Les parties ont été régulièrement averties du jour de l'audience.

Le président de la formation de jugement a dispensé le rapporteur public, sur sa proposition, de prononcer des conclusions à l'audience.

Le rapport de M. Aurélien Gloux-Saliou, premier conseiller, a été entendu au cours de l'audience publique.

Considérant ce qui suit :

1. De nationalité algérienne, M. D... est entré en France le 5 avril 2018 muni d'un visa de court séjour. Il a présenté le 17 avril 2018 une demande d'asile, rejetée par l'Office français de protection des réfugiés et apatrides le 26 septembre 2018. La Cour nationale du droit d'asile a rejeté le 30 janvier 2019 un recours dirigé contre la décision de l'office. Par arrêté du 29 mars 2019, le préfet du Nord a refusé de renouveler l'attestation de demande d'asile de M. D..., qui valait autorisation provisoire de séjour en France, l'a obligé à quitter le territoire français dans un délai de trente jours à compter de la notification de l'arrêté et a fixé l'Algérie comme pays de destination. M. D... interjette appel du jugement du 3 juin 2019 par lequel le magistrat délégué par le président du tribunal administratif de Lille a rejeté sa demande tendant à l'annulation de l'arrêté du préfet du Nord.

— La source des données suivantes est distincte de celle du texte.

Definition encode (version : Z) (x : t) : enc :=
  let flex := is_flexible version in
  put_flex_array flex (DescribeConfigsResource.encode version) (resources x) ;;
  put_bool (include_synonyms x) ;;
  put_if (version >=? 3) (put_bool (include_documentation x)) ;;
  put_if flex (put_tagged_fields (unknown_tagged_fields x)) ;;
  enc_ret.

Section decode.
Context {R : Runtime}.

Definition decode_with_budget (version : Z) : bdec t :=
  let flex := is_flexible version in
  let* resources := get_flex_structs flex "DescribeConfigsResource" (DescribeConfigsResource.decode_with_budget version) in
  let* include_synonyms := lift get_bool in
  let* include_documentation := get_if (version >=? 3) false (lift get_bool) in
  let* unknown_tagged_fields := get_if flex [] get_tagged_fields_with_budget in
  bdec_ret (mk resources include_synonyms include_documentation unknown_tagged_fields).

Definition decode_with_limits (version : Z) : Limits → dec t :=
  with_limits (decode_with_budget version).
Definition decode (version : Z) : dec t := with_default_limits (decode_with_budget version).

End decode.

Definition valid (version : Z) (x : t) : Prop :=
  let flex := is_flexible version in
  arr_ok flex (DescribeConfigsResource.valid version) (resources x) ∧
  any (include_synonyms x) ∧
  in_version (version >=? 3) any false (include_documentation x) ∧
  in_version flex tags_ok [] (unknown_tagged_fields x).

Lemma describe_configs_request_DescribeConfigsRequest_agrees {R : Runtime} version x :
  valid version x → pairs (encode version x) (decode_with_budget version) x.
Proof.
  unfold valid, encode, decode_with_budget, is_flexible. cbv zeta. agree. by destruct x.
Qed.
#[global] Hint Resolve describe_configs_request_DescribeConfigsRequest_agrees : fields.

Lemma describe_configs_request_DescribeConfigsRequest_settles {R : Runtime} version :
  settles (encode version) (valid version) (decode_with_budget version).
Proof. unfold valid, encode, decode_with_budget, is_flexible. cbv zeta. settle. Qed.
#[global] Hint Resolve describe_configs_request_DescribeConfigsRequest_settles : settles.

End DescribeConfigsRequest.

Lemma DescribeConfigsRequest_agrees (R : Runtime) version x :
  DescribeConfigsRequest.MIN_VERSION ≤ version ≤ DescribeConfigsRequest.MAX_VERSION → DescribeConfigsRequest.valid version x →
  pairs (DescribeConfigsRequest.encode version x) (DescribeConfigsRequest.decode_with_budget version) x.
Proof.
  intros _ ?. by apply DescribeConfigsRequest.describe_configs_request_DescribeConfigsRequest_agrees.
Qed.

#[global] Instance DescribeConfigsRequest_Message : Message DescribeConfigsRequest.t := {|
  Message.API_KEY := DescribeConfigsRequest.API_KEY;
  Message.MIN_VERSION := DescribeConfigsRequest.MIN_VERSION;
  Message.MAX_VERSION := DescribeConfigsRequest.MAX_VERSION;
  Message.encode := DescribeConfigsRequest.encode;
  Message.decode_with_budget := @DescribeConfigsRequest.decode_with_budget;
  Message.throttle_time_ms := λ _, None;
  Message.valid := DescribeConfigsRequest.valid;
  Message.agrees := DescribeConfigsRequest_agrees;
  Message.settled := @DescribeConfigsRequest.describe_configs_request_DescribeConfigsRequest_settles |}.
#[global] Instance DescribeConfigsRequest_Default : Default DescribeConfigsRequest.t := DescribeConfigsRequest.default.

End describe_configs_request.

(** ** [describe_configs_response.rs] *)

Module describe_configs_response.

Definition is_flexible (version : Z) : bool := version >=? 4.

Module DescribeConfigsSynonym.

Record t : Type := mk {
  name : string;
  value : option string;
  source : Z;
  unknown_tagged_fields : list RawTaggedField;
}.
#[global] Instance t_eq_dec : EqDecision t.
Proof. solve_decision. Defined.

Definition default : t := {|
  name := "";
  value := (Some "");
  source := 0;
  unknown_tagged_fields := [] |}.

Definition encode (version : Z) (x : t) : enc :=
  let flex := is_flexible version in
  put_flex_string flex (name x) ;;
  put_flex_nullable_string flex (value x) ;;
  put_i8 (source x) ;;
  put_if flex (put_tagged_fields (unknown_tagged_fields x)) ;;
  enc_ret.

Section decode.
Context {R : Runtime}.

Definition decode_with_budget (version : Z) : bdec t :=
  let flex := is_flexible version in
  let* name := get_flex_string flex in
  let* value := get_flex_nullable_string flex in
  let* source := lift get_i8 in
  let* unknown_tagged_fields := get_if flex [] get_tagged_fields_with_budget in
  bdec_ret (mk name value source unknown_tagged_fields).

Definition decode_with_limits (version : Z) : Limits → dec t :=
  with_limits (decode_with_budget version).
Definition decode (version : Z) : dec t := with_default_limits (decode_with_budget version).

End decode.

Definition valid (version : Z) (x : t) : Prop :=
  let flex := is_flexible version in
  str_ok flex (name x) ∧
  opt_valid true (str_ok flex) (value x) ∧
  is_i8 (source x) ∧
  in_version flex tags_ok [] (unknown_tagged_fields x).

Lemma describe_configs_response_DescribeConfigsSynonym_agrees {R : Runtime} version x :
  valid version x → pairs1 (encode version x) (decode_with_budget version) x.
Proof.
  unfold valid, encode, decode_with_budget, is_flexible. cbv zeta. agree1; by destruct x.
Qed.
#[global] Hint Resolve describe_configs_response_DescribeConfigsSynonym_agrees : fields.

Lemma describe_configs_response_DescribeConfigsSynonym_settles {R : Runtime} version :
  settles (encode version) (valid version) (decode_with_budget version).
Proof. unfold valid, encode, decode_with_budget, is_flexible. cbv zeta. settle. Qed.
#[global] Hint Resolve describe_configs_response_DescribeConfigsSynonym_settles : settles.

End DescribeConfigsSynonym.

Module DescribeConfigsResourceResult.

Record t : Type := mk {
  name : string;
  value : option string;
  read_only : bool;
  config_source : Z;
  is_sensitive : bool;
  synonyms : list DescribeConfigsSynonym.t;
  config_type : Z;
  documentation : option string;
  unknown_tagged_fields : list RawTaggedField;
}.
#[global] Instance t_eq_dec : EqDecision t.
Proof. solve_decision. Defined.

Definition default : t := {|
  name := "";
  value := (Some "");
  read_only := false;
  config_source := (-1);
  is_sensitive := false;
  synonyms := [];
  config_type := 0;
  documentation := (Some "");
  unknown_tagged_fields := [] |}.

Definition encode (version : Z) (x : t) : enc :=
  let flex := is_flexible version in
  put_flex_string flex (name x) ;;
  put_flex_nullable_string flex (value x) ;;
  put_bool (read_only x) ;;
  put_i8 (config_source x) ;;
  put_bool (is_sensitive x) ;;
  put_flex_array flex (DescribeConfigsSynonym.encode version) (synonyms x) ;;
  put_if (version >=? 3) (put_i8 (config_type x)) ;;
  put_if (version >=? 3) (put_flex_nullable_string flex (documentation x)) ;;
  put_if flex (put_tagged_fields (unknown_tagged_fields x)) ;;
  enc_ret.

Section decode.
Context {R : Runtime}.

Definition decode_with_budget (version : Z) : bdec t :=
  let flex := is_flexible version in
  let* name := get_flex_string flex in
  let* value := get_flex_nullable_string flex in
  let* read_only := lift get_bool in
  let* config_source := lift get_i8 in
  let* is_sensitive := lift get_bool in
  let* synonyms := get_flex_structs flex "DescribeConfigsSynonym" (DescribeConfigsSynonym.decode_with_budget version) in
  let* config_type := get_if (version >=? 3) 0 (lift get_i8) in
  let* documentation := get_if (version >=? 3) (Some "") (get_flex_nullable_string flex) in
  let* unknown_tagged_fields := get_if flex [] get_tagged_fields_with_budget in
  bdec_ret (mk name value read_only config_source is_sensitive synonyms config_type documentation unknown_tagged_fields).

Definition decode_with_limits (version : Z) : Limits → dec t :=
  with_limits (decode_with_budget version).
Definition decode (version : Z) : dec t := with_default_limits (decode_with_budget version).

End decode.

Definition valid (version : Z) (x : t) : Prop :=
  let flex := is_flexible version in
  str_ok flex (name x) ∧
  opt_valid true (str_ok flex) (value x) ∧
  any (read_only x) ∧
  is_i8 (config_source x) ∧
  any (is_sensitive x) ∧
  arr_ok flex (DescribeConfigsSynonym.valid version) (synonyms x) ∧
  in_version (version >=? 3) is_i8 0 (config_type x) ∧
  in_version (version >=? 3) (opt_valid true (str_ok flex)) (Some "") (documentation x) ∧
  in_version flex tags_ok [] (unknown_tagged_fields x).

Lemma describe_configs_response_DescribeConfigsResourceResult_agrees {R : Runtime} version x :
  valid version x → pairs1 (encode version x) (decode_with_budget version) x.
Proof.
  unfold valid, encode, decode_with_budget, is_flexible. cbv zeta. agree1; by destruct x.
Qed.
#[global] Hint Resolve describe_configs_response_DescribeConfigsResourceResult_agrees : fields.

Lemma describe_configs_response_DescribeConfigsResourceResult_settles {R : Runtime} version :
  settles (encode version) (valid version) (decode_with_budget version).
Proof. unfold valid, encode, decode_with_budget, is_flexible. cbv zeta. settle. Qed.
#[global] Hint Resolve describe_configs_response_DescribeConfigsResourceResult_settles : settles.

End DescribeConfigsResourceResult.

Module DescribeConfigsResult.

Record t : Type := mk {
  error_code : Z;
  error_message : option string;
  resource_type : Z;
  resource_name : string;
  configs : list DescribeConfigsResourceResult.t;
  unknown_tagged_fields : list RawTaggedField;
}.
#[global] Instance t_eq_dec : EqDecision t.
Proof. solve_decision. Defined.

Definition default : t := {|
  error_code := 0;
  error_message := (Some "");
  resource_type := 0;
  resource_name := "";
  configs := [];
  unknown_tagged_fields := [] |}.

Definition encode (version : Z) (x : t) : enc :=
  let flex := is_flexible version in
  put_i16 (error_code x) ;;
  put_flex_nullable_string flex (error_message x) ;;
  put_i8 (resource_type x) ;;
  put_flex_string flex (resource_name x) ;;
  put_flex_array flex (DescribeConfigsResourceResult.encode version) (configs x) ;;
  put_if flex (put_tagged_fields (unknown_tagged_fields x)) ;;
  enc_ret.

Section decode.
Context {R : Runtime}.

Definition decode_with_budget (version : Z) : bdec t :=
  let flex := is_flexible version in
  let* error_code := lift get_i16 in
  let* error_message := get_flex_nullable_string flex in
  let* resource_type := lift get_i8 in
  let* resource_name := get_flex_string flex in
  let* configs := get_flex_structs flex "DescribeConfigsResourceResult" (DescribeConfigsResourceResult.decode_with_budget version) in
  let* unknown_tagged_fields := get_if flex [] get_tagged_fields_with_budget in
  bdec_ret (mk error_code error_message resource_type resource_name configs unknown_tagged_fields).
(* ===== verification/MsgFetch.v ===== *)
(** * Fetch messages

    [fetch_request.rs], [fetch_response.rs]
    of [odradek-protocol/src/messages/]: each message a Module named after its
    file, each struct a Module with its record [t], its defaults, its encoder and
    decoder, what makes a value representable at a version ([valid]) and the
    agreement of the two. *)
From S2P Require Import Prelude Budget Codec Wire Fields KnownTags Settles MessageTrait.

(** ** [fetch_request.rs] *)

Module fetch_request.

Definition is_flexible (version : Z) : bool := version >=? 12.

Module FetchPartition.

Record t : Type := mk {
  partition : Z;
  current_leader_epoch : Z;
  fetch_offset : Z;
  last_fetched_epoch : Z;
  log_start_offset : Z;
  partition_max_bytes : Z;
  replica_directory_id : option (list byte);
  high_watermark : option Z;
  unknown_tagged_fields : list RawTaggedField;
}.
#[global] Instance t_eq_dec : EqDecision t.
Proof. solve_decision. Defined.

Definition default : t := {|
  partition := 0;
  current_leader_epoch := (-1);
  fetch_offset := 0;
  last_fetched_epoch := (-1);
  log_start_offset := (-1);
  partition_max_bytes := 0;
  replica_directory_id := None;
  high_watermark := None;
  unknown_tagged_fields := [] |}.

Definition encode (version : Z) (x : t) : enc :=
  let flex := is_flexible version in
  put_i32 (partition x) ;;
  put_if (version >=? 9) (put_i32 (current_leader_epoch x)) ;;
  put_i64 (fetch_offset x) ;;
  put_if (version >=? 12) (put_i32 (last_fetched_epoch x)) ;;
  put_if (version >=? 5) (put_i64 (log_start_offset x)) ;;
  put_i32 (partition_max_bytes x) ;;
  put_if flex (put_known_tags (unknown_tagged_fields x)
    [tag_field (version >=? 17) 0 put_uuid (replica_directory_id x);
     tag_field (version >=? 18) 1 put_i64 (high_watermark x)]) ;;
  enc_ret.

Section decode.
Context {R : Runtime}.

Definition known_tags (version : Z) :=
  let flex := is_flexible version in
  known_tag (version >=? 17) 0 (lift get_uuid) (
  known_tag (version >=? 18) 1 (lift get_i64) no_tags).

Definition decode_with_budget (version : Z) : bdec t :=
  let flex := is_flexible version in
  let* partition := lift get_i32 in
  let* current_leader_epoch := get_if (version >=? 9) (-1) (lift get_i32) in
  let* fetch_offset := lift get_i64 in
  let* last_fetched_epoch := get_if (version >=? 12) (-1) (lift get_i32) in
  let* log_start_offset := get_if (version >=? 5) (-1) (lift get_i64) in
  let* partition_max_bytes := lift get_i32 in
  let* ((replica_directory_id, (high_watermark, tt)), unknown_tagged_fields) :=
    get_if flex ((None, (None, tt)), []) (get_known_tags (known_tags version)) in
  bdec_ret (mk partition current_leader_epoch fetch_offset last_fetched_epoch log_start_offset partition_max_bytes replica_directory_id high_watermark unknown_tagged_fields).

Definition decode_with_limits (version : Z) : Limits → dec t :=
  with_limits (decode_with_budget version).
Definition decode (version : Z) : dec t := with_default_limits (decode_with_budget version).

End decode.

Definition valid (version : Z) (x : t) : Prop :=
  let flex := is_flexible version in
  is_i32 (partition x) ∧
  in_version (version >=? 9) is_i32 (-1) (current_leader_epoch x) ∧
  is_i64 (fetch_offset x) ∧
  in_version (version >=? 12) is_i32 (-1) (last_fetched_epoch x) ∧
  in_version (version >=? 5) is_i64 (-1) (log_start_offset x) ∧
  is_i32 (partition_max_bytes x) ∧
  in_version flex (λ _,
    in_version (version >=? 17) (tag_valid uuid_ok put_uuid) None (replica_directory_id x) ∧
    in_version (version >=? 18) (tag_valid is_i64 put_i64) None (high_watermark x) ∧
    unknown_ok (known_list (version >=? 17) 0 (known_list (version >=? 18) 1 [])) (unknown_tagged_fields x))
    ((None, (None, tt)), []) ((replica_directory_id x, (high_watermark x, tt)), unknown_tagged_fields x).

Lemma fetch_request_FetchPartition_agrees {R : Runtime} version x :
  valid version x → pairs1 (encode version x) (decode_with_budget version) x.
Proof.
  unfold valid, encode, decode_with_budget, is_flexible. cbv zeta. agree1; by destruct x.
Qed.
#[global] Hint Resolve fetch_request_FetchPartition_agrees : fields.

Lemma fetch_request_FetchPartition_settles {R : Runtime} version :
  settles (encode version) (valid version) (decode_with_budget version).
Proof. unfold valid, encode, decode_with_budget, is_flexible. cbv zeta. settle. Qed.
#[global] Hint Resolve fetch_request_FetchPartition_settles : settles.

End FetchPartition.

Module FetchTopic.

Record t : Type := mk {
  topic : string;
  topic_id : list byte;
  partitions : list FetchPartition.t;
  unknown_tagged_fields : list RawTaggedField;
}.
#[global] Instance t_eq_dec : EqDecision t.
Proof. solve_decision. Defined.

Definition default : t := {|
  topic := "";
  topic_id := (replicate 16 Byte.x00);
  partitions := [];
  unknown_tagged_fields := [] |}.

Definition encode (version : Z) (x : t) : enc :=
  let flex := is_flexible version in
  put_if (version <=? 12) (put_flex_string flex (topic x)) ;;
  put_if (version >=? 13) (put_uuid (topic_id x)) ;;
  put_flex_array flex (FetchPartition.encode version) (partitions x) ;;
  put_if flex (put_tagged_fields (unknown_tagged_fields x)) ;;
  enc_ret.

Section decode.
Context {R : Runtime}.

Definition decode_with_budget (version : Z) : bdec t :=
  let flex := is_flexible version in
  let* topic := get_if (version <=? 12) "" (get_flex_string flex) in
  let* topic_id := get_if (version >=? 13) (replicate 16 Byte.x00) (lift get_uuid) in
  let* partitions := get_flex_structs flex "FetchPartition" (FetchPartition.decode_with_budget version) in
  let* unknown_tagged_fields := get_if flex [] get_tagged_fields_with_budget in
  bdec_ret (mk topic topic_id partitions unknown_tagged_fields).

Definition decode_with_limits (version : Z) : Limits → dec t :=
  with_limits (decode_with_budget version).
Definition decode (version : Z) : dec t := with_default_limits (decode_with_budget version).

End decode.
Definition decode_with_limits (version : Z) : Limits → dec t :=
  with_limits (decode_with_budget version).
Definition decode (version : Z) : dec t := with_default_limits (decode_with_budget version).

End decode.

Definition valid (version : Z) (x : t) : Prop :=
  let flex := is_flexible version in
  is_i32 (index x) ∧
  opt_valid true (bytes_ok flex) (records x) ∧
  in_version flex tags_ok [] (unknown_tagged_fields x).

Lemma produce_request_PartitionProduceData_agrees {R : Runtime} version x :
  valid version x → pairs1 (encode version x) (decode_with_budget version) x.
Proof.
  unfold valid, encode, decode_with_budget, is_flexible. cbv zeta. agree1; by destruct x.
Qed.
#[global] Hint Resolve produce_request_PartitionProduceData_agrees : fields.

Lemma produce_request_PartitionProduceData_settles {R : Runtime} version :
  settles (encode version) (valid version) (decode_with_budget version).
Proof. unfold valid, encode, decode_with_budget, is_flexible. cbv zeta. settle. Qed.
#[global] Hint Resolve produce_request_PartitionProduceData_settles : settles.

End PartitionProduceData.

Module TopicProduceData.

Record t : Type := mk {
  name : string;
  topic_id : list byte;
  partition_data : list PartitionProduceData.t;
  unknown_tagged_fields : list RawTaggedField;
}.
#[global] Instance t_eq_dec : EqDecision t.
Proof. solve_decision. Defined.

Definition default : t := {|
  name := "";
  topic_id := (replicate 16 Byte.x00);
  partition_data := [];
  unknown_tagged_fields := [] |}.

Definition encode (version : Z) (x : t) : enc :=
  let flex := is_flexible version in
  put_if (version <=? 12) (put_flex_string flex (name x)) ;;
  put_if (version >=? 13) (put_uuid (topic_id x)) ;;
  put_flex_array flex (PartitionProduceData.encode version) (partition_data x) ;;
  put_if flex (put_tagged_fields (unknown_tagged_fields x)) ;;
  enc_ret.

Section decode.
Context {R : Runtime}.

Definition decode_with_budget (version : Z) : bdec t :=
  let flex := is_flexible version in
  let* name := get_if (version <=? 12) "" (get_flex_string flex) in
  let* topic_id := get_if (version >=? 13) (replicate 16 Byte.x00) (lift get_uuid) in
  let* partition_data := get_flex_structs flex "PartitionProduceData" (PartitionProduceData.decode_with_budget version) in
  let* unknown_tagged_fields := get_if flex [] get_tagged_fields_with_budget in
  bdec_ret (mk name topic_id partition_data unknown_tagged_fields).

Definition decode_with_limits (version : Z) : Limits → dec t :=
  with_limits (decode_with_budget version).
Definition decode (version : Z) : dec t := with_default_limits (decode_with_budget version).

End decode.

Definition valid (version : Z) (x : t) : Prop :=
  let flex := is_flexible version in
  in_version (version <=? 12) (str_ok flex) "" (name x) ∧
  in_version (version >=? 13) uuid_ok (replicate 16 Byte.x00) (topic_id x) ∧
  arr_ok flex (PartitionProduceData.valid version) (partition_data x) ∧
  in_version flex tags_ok [] (unknown_tagged_fields x).

Lemma produce_request_TopicProduceData_agrees {R : Runtime} version x :
  valid version x → pairs1 (encode version x) (decode_with_budget version) x.
Proof.
  unfold valid, encode, decode_with_budget, is_flexible. cbv zeta. agree1; by destruct x.
Qed.
#[global] Hint Resolve produce_request_TopicProduceData_agrees : fields.

Lemma produce_request_TopicProduceData_settles {R : Runtime} version :
  settles (encode version) (valid version) (decode_with_budget version).
Proof. unfold valid, encode, decode_with_budget, is_flexible. cbv zeta. settle. Qed.
#[global] Hint Resolve produce_request_TopicProduceData_settles : settles.

End TopicProduceData.

Module ProduceRequest.

Record t : Type := mk {
  transactional_id : option string;
  acks : Z;
  timeout_ms : Z;
  topic_data : list TopicProduceData.t;
  unknown_tagged_fields : list RawTaggedField;
}.
#[global] Instance t_eq_dec : EqDecision t.
Proof. solve_decision. Defined.

Definition default : t := {|
  transactional_id := None;
  acks := 0;
  timeout_ms := 0;
  topic_data := [];
  unknown_tagged_fields := [] |}.

Definition API_KEY : Z := 0.
Definition MIN_VERSION : Z := 3.
Definition MAX_VERSION : Z := 13.

Definition encode (version : Z) (x : t) : enc :=
  let flex := is_flexible version in
  put_flex_nullable_string flex (transactional_id x) ;;
  put_i16 (acks x) ;;
  put_i32 (timeout_ms x) ;;
  put_flex_array flex (TopicProduceData.encode version) (topic_data x) ;;
  put_if flex (put_tagged_fields (unknown_tagged_fields x)) ;;
  enc_ret.

Section decode.
Context {R : Runtime}.

Definition decode_with_budget (version : Z) : bdec t :=
  let flex := is_flexible version in
  let* transactional_id := get_flex_nullable_string flex in
  let* acks := lift get_i16 in
  let* timeout_ms := lift get_i32 in
  let* topic_data := get_flex_structs flex "TopicProduceData" (TopicProduceData.decode_with_budget version) in
  let* unknown_tagged_fields := get_if flex [] get_tagged_fields_with_budget in
  bdec_ret (mk transactional_id acks timeout_ms topic_data unknown_tagged_fields).

Definition decode_with_limits (version : Z) : Limits → dec t :=
  with_limits (decode_with_budget version).
Definition decode (version : Z) : dec t := with_default_limits (decode_with_budget version).

End decode.

Definition valid (version : Z) (x : t) : Prop :=
  let flex := is_flexible version in
  opt_valid true (str_ok flex) (transactional_id x) ∧
  is_i16 (acks x) ∧
  is_i32 (timeout_ms x) ∧
  arr_ok flex (TopicProduceData.valid version) (topic_data x) ∧
  in_version flex tags_ok [] (unknown_tagged_fields x).

Lemma produce_request_ProduceRequest_agrees {R : Runtime} version x :
  valid version x → pairs (encode version x) (decode_with_budget version) x.
Proof.
  unfold valid, encode, decode_with_budget, is_flexible. cbv zeta. agree. by destruct x.
Qed.
#[global] Hint Resolve produce_request_ProduceRequest_agrees : fields.

Lemma produce_request_ProduceRequest_settles {R : Runtime} version :
  settles (encode version) (valid version) (decode_with_budget version).
Proof. unfold valid, encode, decode_with_budget, is_flexible. cbv zeta. settle. Qed.
#[global] Hint Resolve produce_request_ProduceRequest_settles : settles.

End ProduceRequest.

Lemma ProduceRequest_agrees (R : Runtime) version x :
  ProduceRequest.MIN_VERSION ≤ version ≤ ProduceRequest.MAX_VERSION → ProduceRequest.valid version x →
  pairs (ProduceRequest.encode version x) (ProduceRequest.decode_with_budget version) x.
Proof.
  intros _ ?. by apply ProduceRequest.produce_request_ProduceRequest_agrees.
Qed.

#[global] Instance ProduceRequest_Message : Message ProduceRequest.t := {|
  Message.API_KEY := ProduceRequest.API_KEY;
  Message.MIN_VERSION := ProduceRequest.MIN_VERSION;
  Message.MAX_VERSION := ProduceRequest.MAX_VERSION;
  Message.encode := ProduceRequest.encode;
  Message.decode_with_budget := @ProduceRequest.decode_with_budget;
  Message.throttle_time_ms := λ _, None;
  Message.valid := ProduceRequest.valid;
  Message.agrees := ProduceRequest_agrees;
  Message.settled := @ProduceRequest.produce_request_ProduceRequest_settles |}.
#[global] Instance ProduceRequest_Default : Default ProduceRequest.t := ProduceRequest.default.

End produce_request.

(** ** [produce_response.rs] *)

Module produce_response.

Definition is_flexible (version : Z) : bool := version >=? 9.

Module BatchIndexAndErrorMessage.

Record t : Type := mk {
  batch_index : Z;
  batch_index_error_message : option string;
  unknown_tagged_fields : list RawTaggedField;
}.
#[global] Instance t_eq_dec : EqDecision t.
Proof. solve_decision. Defined.

Definition default : t := {|
  batch_index := 0;
  batch_index_error_message := None;
  unknown_tagged_fields := [] |}.

Definition encode (version : Z) (x : t) : enc :=
  let flex := is_flexible version in
  put_if (version >=? 8) (put_i32 (batch_index x)) ;;
  put_if (version >=? 8) (put_flex_nullable_string flex (batch_index_error_message x)) ;;
  put_if flex (put_tagged_fields (unknown_tagged_fields x)) ;;
  enc_ret.

Section decode.
Context {R : Runtime}.
(** "Record batches re-encode byte-identically" has a
    counterexample: a batch with a valid checksum and a record length spelled in
    two bytes is accepted, and comes back a byte shorter under another checksum. *)
Theorem overlong_batch_is_rewritten :
  decode_set (R := plain_runtime) overlong_wire = Ok ([proxy_batch], []) ∧
  (∀ o, encode_set [proxy_batch] o = (Ok tt, o ++ batch_wire proxy_batch)) ∧
  len (batch_wire proxy_batch) = len overlong_wire - 1 ∧
  take 4 (drop 17 (batch_wire proxy_batch)) ≠ take 4 (drop 17 overlong_wire).
Proof.
  split; [vm_compute; reflexivity|]. split; [|vm_compute; split; [reflexivity|discriminate]].
  assert (batch_ok proxy_batch) as Hok.
  { split; try (vm_compute; split; discriminate); [|vm_compute; discriminate].
    split; [vm_compute; reflexivity|]. apply Forall_cons. split; [|constructor].
    split; try (vm_compute; split; discriminate); [constructor|vm_compute; discriminate]. }
  intros o. rewrite (encodes_set [proxy_batch] ltac:(by constructor)).
  change (concat (batch_wire <$> [proxy_batch])) with (batch_wire proxy_batch ++ []).
  by rewrite app_nil_r.
Qed.

(** *** Witness *)

Lemma record_sets_come_back_witness :
  ∃ kept tail out, overlong_wire ++ take 30 overlong_wire = kept ++ tail ∧
    is_partial_batch tail = true ∧ encode_set [proxy_batch] [] = (Ok tt, out) ∧
    (out = kept ∨ len out < len kept).
Proof.
  destruct (record_sets_come_back (R := plain_runtime) (overlong_wire ++ take 30 overlong_wire) []
    (Limits.budget Limits.default 1000)
    (match decode_set_with_budget (R := plain_runtime) (overlong_wire ++ take 30 overlong_wire)
       (Limits.budget Limits.default 1000) with Ok (_, _, b) => b | Err _ => mkBudget 0 0 end)
    [proxy_batch]) as (kept & tail & out & E & _ & Hp & He & Ho & _).
  - vm_compute. reflexivity.
  - exists kept, tail, out. split; [exact E|]. split; [exact Hp|]. split; [exact (He [])|exact Ho].
Defined.
(** The record-set harness panics only when the number of iterations overflows,
    and each input it tries adds nothing to the findings but a set that came back
    shorter than it arrived, which takes a batch that is not compressed: no
    complete batch is ever dropped, and a set that decodes always re-encodes. *)
Theorem record_sets_harness {R : Runtime} (env_seed env_iters : option Z) (input : buffer) (s : Session) :
  (record_sets_survive env_seed env_iters = None ↔ u32_max < iters (new env_seed env_iters) * 64) ∧
  (check_set input s = s ∨
   ∃ bs out, decode_set input = Ok (bs, []) ∧ encode_set bs [] = (Ok tt, out) ∧
     check_set input s = report (ReencodedDifferently out) input s ∧ len out < len input ∧
     ∃ batch, batch ∈ bs ∧ compression batch = Compression_None).
Proof.
  split; [|apply check_set_spec]. unfold record_sets_survive. cbv zeta.
  destruct (encode_set _ []) as [[[]|e] seed_bytes] eqn:E; [|vm_compute in E; discriminate].
  set (n := iters (new env_seed env_iters) * 64).
  assert (0 ≤ n) as Hn by (pose proof (new_iters env_seed env_iters); lia).
  assert (iters (check_set seed_bytes (new env_seed env_iters)) * 64 = n) as ->.
  { destruct (check_set_spec seed_bytes (new env_seed env_iters)) as [->|(? & ? & _ & _ & -> & _)]; [done|].
    by unfold report; destruct (negb _). }
  destruct (try_from 0 u32_max n) as [z|] eqn:Ez.
  - apply try_from_Some in Ez as [-> ?]. split; [done|lia].
  - split; [|done]. intros _. unfold try_from in Ez. destruct (Z.leb_spec 0 n); [|lia].
    destruct (Z.leb_spec n u32_max); [done|lia].
Qed.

Sur le bien-fondé du jugement :

En ce qui concerne le droit au maintien sur le territoire français :

2. En premier lieu, aux termes de l'article L. 743-1 du code de l'entrée et du séjour des étrangers et du droit d'asile : " Le demandeur d'asile dont l'examen de la demande relève de la compétence de la France et qui a introduit sa demande auprès de l'Office français de protection des réfugiés et apatrides bénéficie du droit de se maintenir sur le territoire français jusqu'à la notification de la décision de l'office ou, si un recours a été formé, dans le délai prévu à l'article L. 731-2 contre une décision de rejet de l'office, soit jusqu'à la date de la lecture en audience publique de la décision de la Cour nationale du droit d'asile, soit, s'il est statué par ordonnance, jusqu'à la date de la notification de celle-ci. L'attestation délivrée en application de l'article L. 741-1, dès lors que la demande d'asile a été introduite auprès de l'office, vaut autorisation provisoire de séjour et est renouvelable jusqu'à ce que l'office et, le cas échéant, la cour statuent ". En outre, aux termes de l'article R. 723-19 du même code : " (...) / III. - La date de notification de la décision de l'office et, le cas échéant, de la Cour nationale du droit d'asile qui figure dans le système d'information de l'office et est communiquée au préfet compétent et au directeur général de l'Office français de l'immigration et de l'intégration au moyen de traitements informatiques fait foi jusqu'à preuve du contraire / (...) ".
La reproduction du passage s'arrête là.